What you are asked to do :: Transcribe the data below verbatim from the line with "NoDup (key <$> rows) →" to the line with "revert m. induction". Include both of those lines.
+ + + +
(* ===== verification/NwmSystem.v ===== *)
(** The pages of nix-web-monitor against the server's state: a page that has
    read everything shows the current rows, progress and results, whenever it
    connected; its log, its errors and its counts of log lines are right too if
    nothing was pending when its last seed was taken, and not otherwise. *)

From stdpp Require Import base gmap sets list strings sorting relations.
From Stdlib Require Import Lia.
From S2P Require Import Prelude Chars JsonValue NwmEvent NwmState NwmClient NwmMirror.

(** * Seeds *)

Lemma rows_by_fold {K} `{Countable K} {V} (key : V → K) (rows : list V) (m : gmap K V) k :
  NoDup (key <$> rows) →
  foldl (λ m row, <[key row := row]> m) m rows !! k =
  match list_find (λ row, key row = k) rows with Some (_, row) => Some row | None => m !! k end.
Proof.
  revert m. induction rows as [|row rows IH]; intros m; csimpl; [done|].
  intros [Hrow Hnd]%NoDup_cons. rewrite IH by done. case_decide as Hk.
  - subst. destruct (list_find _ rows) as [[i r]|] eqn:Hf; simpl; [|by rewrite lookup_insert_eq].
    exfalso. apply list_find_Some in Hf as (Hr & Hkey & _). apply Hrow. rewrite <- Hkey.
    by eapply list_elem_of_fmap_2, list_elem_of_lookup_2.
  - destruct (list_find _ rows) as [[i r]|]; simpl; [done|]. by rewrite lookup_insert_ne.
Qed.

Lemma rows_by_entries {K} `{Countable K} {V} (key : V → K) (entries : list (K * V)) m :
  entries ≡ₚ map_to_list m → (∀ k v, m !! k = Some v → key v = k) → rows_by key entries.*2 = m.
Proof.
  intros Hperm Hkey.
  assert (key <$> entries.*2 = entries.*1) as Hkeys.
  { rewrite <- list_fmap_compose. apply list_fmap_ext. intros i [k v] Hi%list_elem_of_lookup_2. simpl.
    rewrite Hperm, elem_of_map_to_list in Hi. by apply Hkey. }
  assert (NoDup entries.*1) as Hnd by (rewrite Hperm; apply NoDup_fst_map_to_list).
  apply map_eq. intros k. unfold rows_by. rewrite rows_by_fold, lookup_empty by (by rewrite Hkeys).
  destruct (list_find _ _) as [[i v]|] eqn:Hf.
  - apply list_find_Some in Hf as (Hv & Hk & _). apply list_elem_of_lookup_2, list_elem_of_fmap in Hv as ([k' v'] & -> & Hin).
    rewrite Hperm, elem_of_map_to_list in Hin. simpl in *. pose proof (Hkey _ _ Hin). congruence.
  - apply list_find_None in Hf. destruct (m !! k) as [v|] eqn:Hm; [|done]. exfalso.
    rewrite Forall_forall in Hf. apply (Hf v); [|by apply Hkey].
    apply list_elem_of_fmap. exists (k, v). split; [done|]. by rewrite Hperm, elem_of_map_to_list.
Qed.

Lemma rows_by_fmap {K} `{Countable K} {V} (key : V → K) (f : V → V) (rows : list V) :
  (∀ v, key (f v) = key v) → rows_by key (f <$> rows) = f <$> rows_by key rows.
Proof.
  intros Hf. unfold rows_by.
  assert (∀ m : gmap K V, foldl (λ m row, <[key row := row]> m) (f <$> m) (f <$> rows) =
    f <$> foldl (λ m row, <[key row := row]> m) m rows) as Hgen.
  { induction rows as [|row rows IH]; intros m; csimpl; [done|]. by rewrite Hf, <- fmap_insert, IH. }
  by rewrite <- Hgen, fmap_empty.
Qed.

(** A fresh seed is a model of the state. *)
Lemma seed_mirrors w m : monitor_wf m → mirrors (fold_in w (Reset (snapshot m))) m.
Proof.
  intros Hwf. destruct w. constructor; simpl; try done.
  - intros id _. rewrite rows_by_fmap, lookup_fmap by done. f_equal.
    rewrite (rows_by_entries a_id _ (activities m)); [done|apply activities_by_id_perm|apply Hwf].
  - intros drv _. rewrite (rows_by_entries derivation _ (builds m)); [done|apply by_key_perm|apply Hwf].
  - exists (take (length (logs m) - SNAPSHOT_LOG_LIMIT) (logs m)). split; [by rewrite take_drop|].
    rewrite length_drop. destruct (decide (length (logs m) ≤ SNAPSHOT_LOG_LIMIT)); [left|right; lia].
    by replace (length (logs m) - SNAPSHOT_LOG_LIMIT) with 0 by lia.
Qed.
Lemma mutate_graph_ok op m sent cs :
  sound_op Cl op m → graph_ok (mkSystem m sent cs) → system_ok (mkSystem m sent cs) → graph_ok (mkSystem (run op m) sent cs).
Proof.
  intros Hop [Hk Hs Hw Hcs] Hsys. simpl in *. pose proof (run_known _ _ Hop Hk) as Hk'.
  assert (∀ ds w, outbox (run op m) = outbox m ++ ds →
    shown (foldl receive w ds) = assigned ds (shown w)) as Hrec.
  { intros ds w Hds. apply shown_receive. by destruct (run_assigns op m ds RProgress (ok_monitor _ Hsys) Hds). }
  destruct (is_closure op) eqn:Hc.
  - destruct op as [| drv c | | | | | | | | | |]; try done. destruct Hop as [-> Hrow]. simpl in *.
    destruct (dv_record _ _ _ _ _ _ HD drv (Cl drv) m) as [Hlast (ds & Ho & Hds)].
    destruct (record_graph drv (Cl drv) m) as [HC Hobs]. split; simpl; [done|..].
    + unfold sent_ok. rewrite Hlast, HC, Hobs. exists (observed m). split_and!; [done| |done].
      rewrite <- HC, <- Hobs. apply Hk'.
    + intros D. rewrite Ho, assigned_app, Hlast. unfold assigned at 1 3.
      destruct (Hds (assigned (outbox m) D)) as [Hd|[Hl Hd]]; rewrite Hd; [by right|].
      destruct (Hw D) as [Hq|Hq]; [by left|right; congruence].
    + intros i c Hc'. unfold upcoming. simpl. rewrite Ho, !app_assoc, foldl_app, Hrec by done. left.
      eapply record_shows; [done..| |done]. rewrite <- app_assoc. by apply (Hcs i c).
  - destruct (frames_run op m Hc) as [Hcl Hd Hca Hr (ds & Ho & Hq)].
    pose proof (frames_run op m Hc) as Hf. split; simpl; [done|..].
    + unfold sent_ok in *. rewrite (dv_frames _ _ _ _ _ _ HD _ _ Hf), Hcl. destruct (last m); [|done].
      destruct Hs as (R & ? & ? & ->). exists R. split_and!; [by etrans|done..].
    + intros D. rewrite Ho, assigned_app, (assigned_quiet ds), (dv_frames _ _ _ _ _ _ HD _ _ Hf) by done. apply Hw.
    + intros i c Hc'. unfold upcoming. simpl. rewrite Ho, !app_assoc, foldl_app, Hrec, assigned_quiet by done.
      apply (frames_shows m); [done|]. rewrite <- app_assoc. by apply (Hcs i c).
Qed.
+ + + +
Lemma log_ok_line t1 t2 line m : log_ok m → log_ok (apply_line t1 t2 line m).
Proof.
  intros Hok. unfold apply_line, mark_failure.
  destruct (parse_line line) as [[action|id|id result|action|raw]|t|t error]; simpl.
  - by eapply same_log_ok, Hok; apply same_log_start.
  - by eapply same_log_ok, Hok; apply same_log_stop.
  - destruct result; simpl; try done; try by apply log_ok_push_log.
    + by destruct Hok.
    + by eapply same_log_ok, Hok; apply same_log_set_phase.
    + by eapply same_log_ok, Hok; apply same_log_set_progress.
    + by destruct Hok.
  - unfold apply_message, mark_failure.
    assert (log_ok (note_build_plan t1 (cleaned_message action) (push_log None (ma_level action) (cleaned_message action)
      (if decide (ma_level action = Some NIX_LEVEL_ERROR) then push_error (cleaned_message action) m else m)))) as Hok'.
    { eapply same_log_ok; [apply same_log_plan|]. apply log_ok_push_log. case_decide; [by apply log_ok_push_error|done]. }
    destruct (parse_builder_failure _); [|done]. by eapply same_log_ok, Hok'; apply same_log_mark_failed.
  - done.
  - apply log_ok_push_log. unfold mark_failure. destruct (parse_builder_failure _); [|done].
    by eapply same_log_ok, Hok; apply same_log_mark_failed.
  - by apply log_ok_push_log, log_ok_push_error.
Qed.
+ + + +
Exercise response ::
  NoDup (key <$> rows) →
  foldl (λ m row, <[key row := row]> m) m rows !! k =
  match list_find (λ row, key row = k) rows with Some (_, row) => Some row | None => m !! k end.
Proof.
  revert m. induction rows as [|row rows IH]; intros m; csimpl; [done|].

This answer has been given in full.